TASK BRIEF - Go through the data and count the lines holding the string "nearest". Write only the number.

LISTED ENTRIES -

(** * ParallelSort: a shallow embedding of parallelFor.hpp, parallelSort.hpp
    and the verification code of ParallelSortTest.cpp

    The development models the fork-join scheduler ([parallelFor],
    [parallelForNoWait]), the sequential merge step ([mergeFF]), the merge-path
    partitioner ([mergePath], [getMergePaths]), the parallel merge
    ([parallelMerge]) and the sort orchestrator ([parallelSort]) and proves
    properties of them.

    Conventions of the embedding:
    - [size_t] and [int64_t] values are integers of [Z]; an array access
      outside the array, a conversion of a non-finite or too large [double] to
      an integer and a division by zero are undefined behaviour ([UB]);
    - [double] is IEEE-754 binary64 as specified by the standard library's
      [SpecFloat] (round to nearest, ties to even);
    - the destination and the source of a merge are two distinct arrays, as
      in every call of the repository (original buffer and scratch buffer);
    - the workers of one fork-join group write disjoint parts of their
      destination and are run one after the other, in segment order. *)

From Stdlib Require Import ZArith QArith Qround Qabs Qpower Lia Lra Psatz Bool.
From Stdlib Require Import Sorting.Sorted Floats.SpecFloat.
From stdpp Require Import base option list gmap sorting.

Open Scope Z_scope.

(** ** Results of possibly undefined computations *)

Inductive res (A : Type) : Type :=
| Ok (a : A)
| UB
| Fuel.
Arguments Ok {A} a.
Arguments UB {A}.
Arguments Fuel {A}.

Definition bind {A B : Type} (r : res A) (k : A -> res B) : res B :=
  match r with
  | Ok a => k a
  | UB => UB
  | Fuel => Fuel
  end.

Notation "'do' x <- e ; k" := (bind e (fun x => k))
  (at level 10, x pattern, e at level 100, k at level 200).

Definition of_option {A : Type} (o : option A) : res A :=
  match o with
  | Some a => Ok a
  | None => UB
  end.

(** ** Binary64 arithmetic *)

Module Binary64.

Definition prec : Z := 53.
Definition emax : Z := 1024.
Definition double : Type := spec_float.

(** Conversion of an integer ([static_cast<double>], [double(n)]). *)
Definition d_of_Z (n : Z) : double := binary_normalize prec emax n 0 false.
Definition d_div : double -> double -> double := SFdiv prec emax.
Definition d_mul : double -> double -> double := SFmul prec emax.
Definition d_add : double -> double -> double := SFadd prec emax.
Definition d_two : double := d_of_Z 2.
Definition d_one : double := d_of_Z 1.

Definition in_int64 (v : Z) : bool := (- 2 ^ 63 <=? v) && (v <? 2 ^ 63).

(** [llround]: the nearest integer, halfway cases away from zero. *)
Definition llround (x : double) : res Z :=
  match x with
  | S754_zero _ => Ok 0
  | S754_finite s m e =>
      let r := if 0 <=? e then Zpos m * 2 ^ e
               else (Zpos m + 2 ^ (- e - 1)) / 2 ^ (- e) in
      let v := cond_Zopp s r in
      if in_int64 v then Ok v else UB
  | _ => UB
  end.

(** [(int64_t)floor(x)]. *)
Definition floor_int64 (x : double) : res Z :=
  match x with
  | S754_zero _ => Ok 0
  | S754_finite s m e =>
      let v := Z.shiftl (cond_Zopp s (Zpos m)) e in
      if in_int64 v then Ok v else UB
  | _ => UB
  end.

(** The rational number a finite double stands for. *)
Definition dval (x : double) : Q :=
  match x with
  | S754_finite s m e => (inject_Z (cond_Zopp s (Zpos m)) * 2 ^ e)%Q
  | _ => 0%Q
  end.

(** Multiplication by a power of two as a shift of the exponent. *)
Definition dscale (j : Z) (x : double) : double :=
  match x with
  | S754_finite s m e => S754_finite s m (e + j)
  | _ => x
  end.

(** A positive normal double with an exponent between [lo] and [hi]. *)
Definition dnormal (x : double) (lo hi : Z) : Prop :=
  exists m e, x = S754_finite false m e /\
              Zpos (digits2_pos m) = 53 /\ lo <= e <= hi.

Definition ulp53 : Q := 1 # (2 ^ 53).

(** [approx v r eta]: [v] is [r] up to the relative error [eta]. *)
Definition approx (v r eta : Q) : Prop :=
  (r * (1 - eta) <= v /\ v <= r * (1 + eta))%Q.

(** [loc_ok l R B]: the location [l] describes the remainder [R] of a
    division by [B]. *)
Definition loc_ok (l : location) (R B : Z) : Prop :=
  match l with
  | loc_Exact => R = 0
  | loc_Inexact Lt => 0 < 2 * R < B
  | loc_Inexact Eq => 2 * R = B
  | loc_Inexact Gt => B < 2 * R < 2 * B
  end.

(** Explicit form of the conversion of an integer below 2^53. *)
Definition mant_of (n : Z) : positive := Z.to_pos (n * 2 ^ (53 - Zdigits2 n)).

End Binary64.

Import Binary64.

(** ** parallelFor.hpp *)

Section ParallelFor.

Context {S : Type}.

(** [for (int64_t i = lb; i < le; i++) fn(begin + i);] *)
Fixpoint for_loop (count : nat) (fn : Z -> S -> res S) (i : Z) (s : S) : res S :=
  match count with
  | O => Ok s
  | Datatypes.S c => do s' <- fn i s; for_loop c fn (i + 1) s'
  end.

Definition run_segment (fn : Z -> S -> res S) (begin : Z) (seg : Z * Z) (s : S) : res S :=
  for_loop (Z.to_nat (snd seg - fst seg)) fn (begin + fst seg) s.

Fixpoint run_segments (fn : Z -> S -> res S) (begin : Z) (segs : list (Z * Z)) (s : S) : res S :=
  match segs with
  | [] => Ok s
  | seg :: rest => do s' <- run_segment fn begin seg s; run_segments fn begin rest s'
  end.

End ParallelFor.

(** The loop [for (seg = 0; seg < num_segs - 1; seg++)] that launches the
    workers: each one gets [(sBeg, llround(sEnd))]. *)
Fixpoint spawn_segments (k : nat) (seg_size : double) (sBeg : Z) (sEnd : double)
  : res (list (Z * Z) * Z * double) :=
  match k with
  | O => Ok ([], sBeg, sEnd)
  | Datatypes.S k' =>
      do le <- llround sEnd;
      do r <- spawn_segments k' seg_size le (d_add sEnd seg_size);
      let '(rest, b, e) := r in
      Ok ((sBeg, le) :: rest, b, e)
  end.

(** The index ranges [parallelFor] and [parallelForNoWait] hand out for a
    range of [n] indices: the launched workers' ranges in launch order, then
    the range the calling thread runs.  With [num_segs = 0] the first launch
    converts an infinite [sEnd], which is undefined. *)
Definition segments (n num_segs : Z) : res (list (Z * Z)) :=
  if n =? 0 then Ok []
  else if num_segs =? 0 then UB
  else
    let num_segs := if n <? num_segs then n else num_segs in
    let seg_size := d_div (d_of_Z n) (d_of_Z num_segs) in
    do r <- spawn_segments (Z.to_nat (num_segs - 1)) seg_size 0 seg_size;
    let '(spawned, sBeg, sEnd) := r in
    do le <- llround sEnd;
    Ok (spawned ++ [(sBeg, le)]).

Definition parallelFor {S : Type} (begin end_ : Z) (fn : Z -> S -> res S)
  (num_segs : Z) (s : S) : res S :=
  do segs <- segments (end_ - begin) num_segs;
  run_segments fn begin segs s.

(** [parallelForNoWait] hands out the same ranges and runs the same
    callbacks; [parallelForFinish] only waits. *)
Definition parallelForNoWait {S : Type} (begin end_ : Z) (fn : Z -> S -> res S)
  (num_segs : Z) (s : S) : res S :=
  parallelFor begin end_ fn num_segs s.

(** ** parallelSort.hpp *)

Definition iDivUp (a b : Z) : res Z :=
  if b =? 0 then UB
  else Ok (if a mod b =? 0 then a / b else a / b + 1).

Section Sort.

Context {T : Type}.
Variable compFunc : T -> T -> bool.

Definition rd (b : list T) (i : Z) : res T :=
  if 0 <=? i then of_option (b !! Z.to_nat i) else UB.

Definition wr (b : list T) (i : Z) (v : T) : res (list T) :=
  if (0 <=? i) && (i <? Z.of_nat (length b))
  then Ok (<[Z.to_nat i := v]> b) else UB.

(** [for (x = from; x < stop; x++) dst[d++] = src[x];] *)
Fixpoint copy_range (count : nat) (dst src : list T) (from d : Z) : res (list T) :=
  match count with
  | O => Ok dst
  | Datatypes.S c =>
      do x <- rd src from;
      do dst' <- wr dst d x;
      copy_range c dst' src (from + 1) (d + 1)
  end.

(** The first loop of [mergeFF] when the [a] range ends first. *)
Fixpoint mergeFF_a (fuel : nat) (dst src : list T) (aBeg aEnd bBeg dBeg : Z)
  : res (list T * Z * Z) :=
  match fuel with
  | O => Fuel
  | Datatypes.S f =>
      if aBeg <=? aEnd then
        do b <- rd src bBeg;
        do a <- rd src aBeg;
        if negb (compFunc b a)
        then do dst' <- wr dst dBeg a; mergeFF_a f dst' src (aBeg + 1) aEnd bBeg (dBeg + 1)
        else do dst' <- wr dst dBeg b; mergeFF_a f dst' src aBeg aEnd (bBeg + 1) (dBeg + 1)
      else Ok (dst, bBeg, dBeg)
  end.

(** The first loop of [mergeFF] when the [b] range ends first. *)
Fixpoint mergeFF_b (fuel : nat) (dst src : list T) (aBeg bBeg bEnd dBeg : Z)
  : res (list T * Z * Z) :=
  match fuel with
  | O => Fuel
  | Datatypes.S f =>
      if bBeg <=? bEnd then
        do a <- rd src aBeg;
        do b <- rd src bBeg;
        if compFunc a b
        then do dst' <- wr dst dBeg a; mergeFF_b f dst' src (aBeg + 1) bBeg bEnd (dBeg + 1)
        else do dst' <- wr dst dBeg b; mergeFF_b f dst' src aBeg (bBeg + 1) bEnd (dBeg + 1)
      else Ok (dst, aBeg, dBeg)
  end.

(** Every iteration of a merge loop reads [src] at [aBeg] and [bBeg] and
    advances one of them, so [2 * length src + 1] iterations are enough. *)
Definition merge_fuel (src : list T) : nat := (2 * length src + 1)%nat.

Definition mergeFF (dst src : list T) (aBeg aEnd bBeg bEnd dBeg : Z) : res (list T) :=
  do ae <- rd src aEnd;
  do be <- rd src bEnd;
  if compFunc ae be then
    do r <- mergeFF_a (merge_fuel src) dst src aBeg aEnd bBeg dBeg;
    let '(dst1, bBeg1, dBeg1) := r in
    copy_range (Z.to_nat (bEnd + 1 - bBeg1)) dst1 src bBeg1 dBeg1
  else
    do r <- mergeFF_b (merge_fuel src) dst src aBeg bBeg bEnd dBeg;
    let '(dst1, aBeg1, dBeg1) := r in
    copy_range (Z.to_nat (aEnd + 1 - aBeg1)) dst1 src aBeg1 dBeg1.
...
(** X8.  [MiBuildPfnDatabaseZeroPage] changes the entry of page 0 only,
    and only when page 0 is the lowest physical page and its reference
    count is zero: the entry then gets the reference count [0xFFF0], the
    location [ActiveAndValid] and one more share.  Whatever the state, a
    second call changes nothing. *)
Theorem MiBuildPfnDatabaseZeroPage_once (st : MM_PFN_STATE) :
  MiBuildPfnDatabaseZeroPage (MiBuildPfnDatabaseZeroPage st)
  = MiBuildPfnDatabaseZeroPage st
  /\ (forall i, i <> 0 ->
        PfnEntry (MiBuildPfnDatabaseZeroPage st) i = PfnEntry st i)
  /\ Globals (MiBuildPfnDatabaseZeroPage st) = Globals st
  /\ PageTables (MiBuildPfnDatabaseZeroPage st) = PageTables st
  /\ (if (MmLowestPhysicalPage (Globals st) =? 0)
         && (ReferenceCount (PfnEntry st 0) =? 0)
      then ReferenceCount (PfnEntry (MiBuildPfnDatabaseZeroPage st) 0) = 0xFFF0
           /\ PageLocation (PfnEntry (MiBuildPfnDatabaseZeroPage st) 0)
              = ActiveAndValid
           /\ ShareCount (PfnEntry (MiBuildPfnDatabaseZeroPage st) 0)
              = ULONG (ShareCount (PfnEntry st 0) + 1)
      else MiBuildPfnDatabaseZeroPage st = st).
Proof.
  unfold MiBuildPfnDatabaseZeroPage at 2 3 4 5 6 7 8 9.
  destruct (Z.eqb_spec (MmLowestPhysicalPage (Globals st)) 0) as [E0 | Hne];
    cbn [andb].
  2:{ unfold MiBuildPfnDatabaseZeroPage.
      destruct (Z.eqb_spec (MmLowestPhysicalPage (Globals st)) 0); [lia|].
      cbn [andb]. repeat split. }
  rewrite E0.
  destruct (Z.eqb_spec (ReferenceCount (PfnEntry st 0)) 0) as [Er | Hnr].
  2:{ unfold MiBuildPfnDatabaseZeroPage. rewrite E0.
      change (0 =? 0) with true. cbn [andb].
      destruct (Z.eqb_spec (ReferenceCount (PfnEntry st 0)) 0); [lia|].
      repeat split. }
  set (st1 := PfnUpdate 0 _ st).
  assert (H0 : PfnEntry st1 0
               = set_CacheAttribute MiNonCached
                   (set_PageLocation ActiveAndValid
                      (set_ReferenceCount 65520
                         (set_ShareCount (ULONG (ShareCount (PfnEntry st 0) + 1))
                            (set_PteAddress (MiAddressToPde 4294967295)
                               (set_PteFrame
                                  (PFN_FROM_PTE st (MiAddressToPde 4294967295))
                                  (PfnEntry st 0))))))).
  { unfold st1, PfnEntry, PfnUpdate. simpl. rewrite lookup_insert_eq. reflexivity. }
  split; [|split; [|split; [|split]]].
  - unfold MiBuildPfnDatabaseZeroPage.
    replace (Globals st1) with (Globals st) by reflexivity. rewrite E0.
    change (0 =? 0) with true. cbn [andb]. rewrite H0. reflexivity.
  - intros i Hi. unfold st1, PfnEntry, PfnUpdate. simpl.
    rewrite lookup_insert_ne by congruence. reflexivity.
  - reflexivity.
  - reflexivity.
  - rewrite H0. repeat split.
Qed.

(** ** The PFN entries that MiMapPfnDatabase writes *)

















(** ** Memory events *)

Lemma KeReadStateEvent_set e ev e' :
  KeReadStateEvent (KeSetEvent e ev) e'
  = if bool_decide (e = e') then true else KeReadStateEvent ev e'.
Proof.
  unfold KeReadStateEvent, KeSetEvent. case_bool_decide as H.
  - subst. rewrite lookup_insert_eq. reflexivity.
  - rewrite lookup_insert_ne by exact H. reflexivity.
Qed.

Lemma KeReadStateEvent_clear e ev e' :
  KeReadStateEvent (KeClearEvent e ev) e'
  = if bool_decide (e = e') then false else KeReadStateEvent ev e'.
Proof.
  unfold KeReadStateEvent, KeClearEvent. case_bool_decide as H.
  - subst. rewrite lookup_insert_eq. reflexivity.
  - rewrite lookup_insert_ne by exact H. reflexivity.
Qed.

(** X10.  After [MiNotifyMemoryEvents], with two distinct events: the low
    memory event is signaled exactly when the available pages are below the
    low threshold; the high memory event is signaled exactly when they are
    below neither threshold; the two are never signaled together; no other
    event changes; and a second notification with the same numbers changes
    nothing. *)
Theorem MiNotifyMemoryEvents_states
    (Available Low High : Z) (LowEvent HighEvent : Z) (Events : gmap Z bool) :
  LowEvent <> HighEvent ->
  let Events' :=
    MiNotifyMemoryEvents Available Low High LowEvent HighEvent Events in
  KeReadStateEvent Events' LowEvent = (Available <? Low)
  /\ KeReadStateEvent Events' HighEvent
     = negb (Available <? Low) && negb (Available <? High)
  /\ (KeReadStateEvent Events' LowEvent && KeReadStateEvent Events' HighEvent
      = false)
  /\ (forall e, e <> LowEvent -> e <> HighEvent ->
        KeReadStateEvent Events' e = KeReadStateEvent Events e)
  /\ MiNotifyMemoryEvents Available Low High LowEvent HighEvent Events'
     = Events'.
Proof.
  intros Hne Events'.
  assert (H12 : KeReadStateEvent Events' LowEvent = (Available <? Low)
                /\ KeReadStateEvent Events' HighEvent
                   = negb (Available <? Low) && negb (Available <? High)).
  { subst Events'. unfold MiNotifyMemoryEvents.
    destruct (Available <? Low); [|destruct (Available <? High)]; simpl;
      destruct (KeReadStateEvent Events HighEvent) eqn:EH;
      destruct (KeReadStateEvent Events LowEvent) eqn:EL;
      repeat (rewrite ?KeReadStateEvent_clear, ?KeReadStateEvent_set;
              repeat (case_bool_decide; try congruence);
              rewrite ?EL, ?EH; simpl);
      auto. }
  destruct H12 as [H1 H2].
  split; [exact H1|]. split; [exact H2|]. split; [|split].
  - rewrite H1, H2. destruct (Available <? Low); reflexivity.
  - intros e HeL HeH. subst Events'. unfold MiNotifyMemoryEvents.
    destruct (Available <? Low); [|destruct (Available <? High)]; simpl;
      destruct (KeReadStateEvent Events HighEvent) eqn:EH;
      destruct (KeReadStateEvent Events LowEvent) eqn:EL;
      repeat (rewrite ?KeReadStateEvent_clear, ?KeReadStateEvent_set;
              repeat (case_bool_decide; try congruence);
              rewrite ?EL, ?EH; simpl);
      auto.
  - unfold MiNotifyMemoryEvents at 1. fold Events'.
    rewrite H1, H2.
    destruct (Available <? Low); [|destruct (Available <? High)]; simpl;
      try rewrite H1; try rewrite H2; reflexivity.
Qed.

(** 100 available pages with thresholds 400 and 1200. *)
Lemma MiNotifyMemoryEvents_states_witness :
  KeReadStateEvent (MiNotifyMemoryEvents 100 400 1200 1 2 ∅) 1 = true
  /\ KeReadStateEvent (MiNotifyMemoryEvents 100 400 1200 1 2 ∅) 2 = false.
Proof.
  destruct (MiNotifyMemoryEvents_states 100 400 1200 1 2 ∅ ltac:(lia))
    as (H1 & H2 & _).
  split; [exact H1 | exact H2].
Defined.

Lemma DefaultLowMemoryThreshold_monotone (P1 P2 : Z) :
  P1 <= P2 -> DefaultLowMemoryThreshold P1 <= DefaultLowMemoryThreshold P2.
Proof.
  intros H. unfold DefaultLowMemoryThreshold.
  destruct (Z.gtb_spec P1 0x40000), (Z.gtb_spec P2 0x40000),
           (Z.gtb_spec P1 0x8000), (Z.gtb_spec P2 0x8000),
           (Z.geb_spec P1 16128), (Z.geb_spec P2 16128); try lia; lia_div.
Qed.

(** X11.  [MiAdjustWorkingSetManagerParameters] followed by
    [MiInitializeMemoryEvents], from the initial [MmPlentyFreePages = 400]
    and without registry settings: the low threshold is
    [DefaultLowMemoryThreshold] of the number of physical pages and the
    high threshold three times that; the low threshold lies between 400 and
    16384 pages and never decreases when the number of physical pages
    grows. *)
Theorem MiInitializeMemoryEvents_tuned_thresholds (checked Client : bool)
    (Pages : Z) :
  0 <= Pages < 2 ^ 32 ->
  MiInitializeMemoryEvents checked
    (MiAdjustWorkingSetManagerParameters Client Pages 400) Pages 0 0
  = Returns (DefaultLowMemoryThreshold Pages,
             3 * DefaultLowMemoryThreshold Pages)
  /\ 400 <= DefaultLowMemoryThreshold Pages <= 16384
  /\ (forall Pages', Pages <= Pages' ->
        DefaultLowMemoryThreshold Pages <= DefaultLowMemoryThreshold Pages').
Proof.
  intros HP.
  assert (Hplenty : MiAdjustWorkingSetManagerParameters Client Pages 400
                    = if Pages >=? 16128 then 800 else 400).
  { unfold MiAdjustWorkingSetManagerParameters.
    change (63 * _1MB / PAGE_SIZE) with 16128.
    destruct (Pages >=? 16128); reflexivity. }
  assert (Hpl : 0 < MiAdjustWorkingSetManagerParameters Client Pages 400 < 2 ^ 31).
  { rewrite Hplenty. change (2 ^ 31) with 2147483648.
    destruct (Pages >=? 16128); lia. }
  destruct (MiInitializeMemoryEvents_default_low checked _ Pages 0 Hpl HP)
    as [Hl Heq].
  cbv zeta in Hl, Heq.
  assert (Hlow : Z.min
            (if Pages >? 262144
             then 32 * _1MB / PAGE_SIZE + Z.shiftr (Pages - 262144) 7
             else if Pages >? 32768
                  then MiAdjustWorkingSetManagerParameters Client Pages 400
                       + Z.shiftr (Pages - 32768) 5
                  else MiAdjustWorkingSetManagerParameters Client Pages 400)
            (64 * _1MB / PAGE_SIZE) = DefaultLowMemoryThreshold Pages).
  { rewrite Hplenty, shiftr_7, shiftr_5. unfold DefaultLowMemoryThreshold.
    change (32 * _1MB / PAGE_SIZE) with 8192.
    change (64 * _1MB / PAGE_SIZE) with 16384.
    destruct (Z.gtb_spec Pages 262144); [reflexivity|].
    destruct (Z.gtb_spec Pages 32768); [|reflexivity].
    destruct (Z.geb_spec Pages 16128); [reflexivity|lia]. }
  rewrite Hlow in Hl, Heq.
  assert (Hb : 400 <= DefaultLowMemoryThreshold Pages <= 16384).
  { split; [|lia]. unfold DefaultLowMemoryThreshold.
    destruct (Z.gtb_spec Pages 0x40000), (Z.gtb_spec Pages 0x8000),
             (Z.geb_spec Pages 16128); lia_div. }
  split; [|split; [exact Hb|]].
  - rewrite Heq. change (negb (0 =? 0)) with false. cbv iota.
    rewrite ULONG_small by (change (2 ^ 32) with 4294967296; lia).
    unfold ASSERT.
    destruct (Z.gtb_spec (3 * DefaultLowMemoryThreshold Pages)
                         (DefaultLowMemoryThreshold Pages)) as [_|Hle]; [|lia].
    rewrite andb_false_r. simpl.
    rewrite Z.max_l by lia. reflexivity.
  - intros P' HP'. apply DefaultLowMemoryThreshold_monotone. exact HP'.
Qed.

RESULT FOR THIS EXERCISE - 2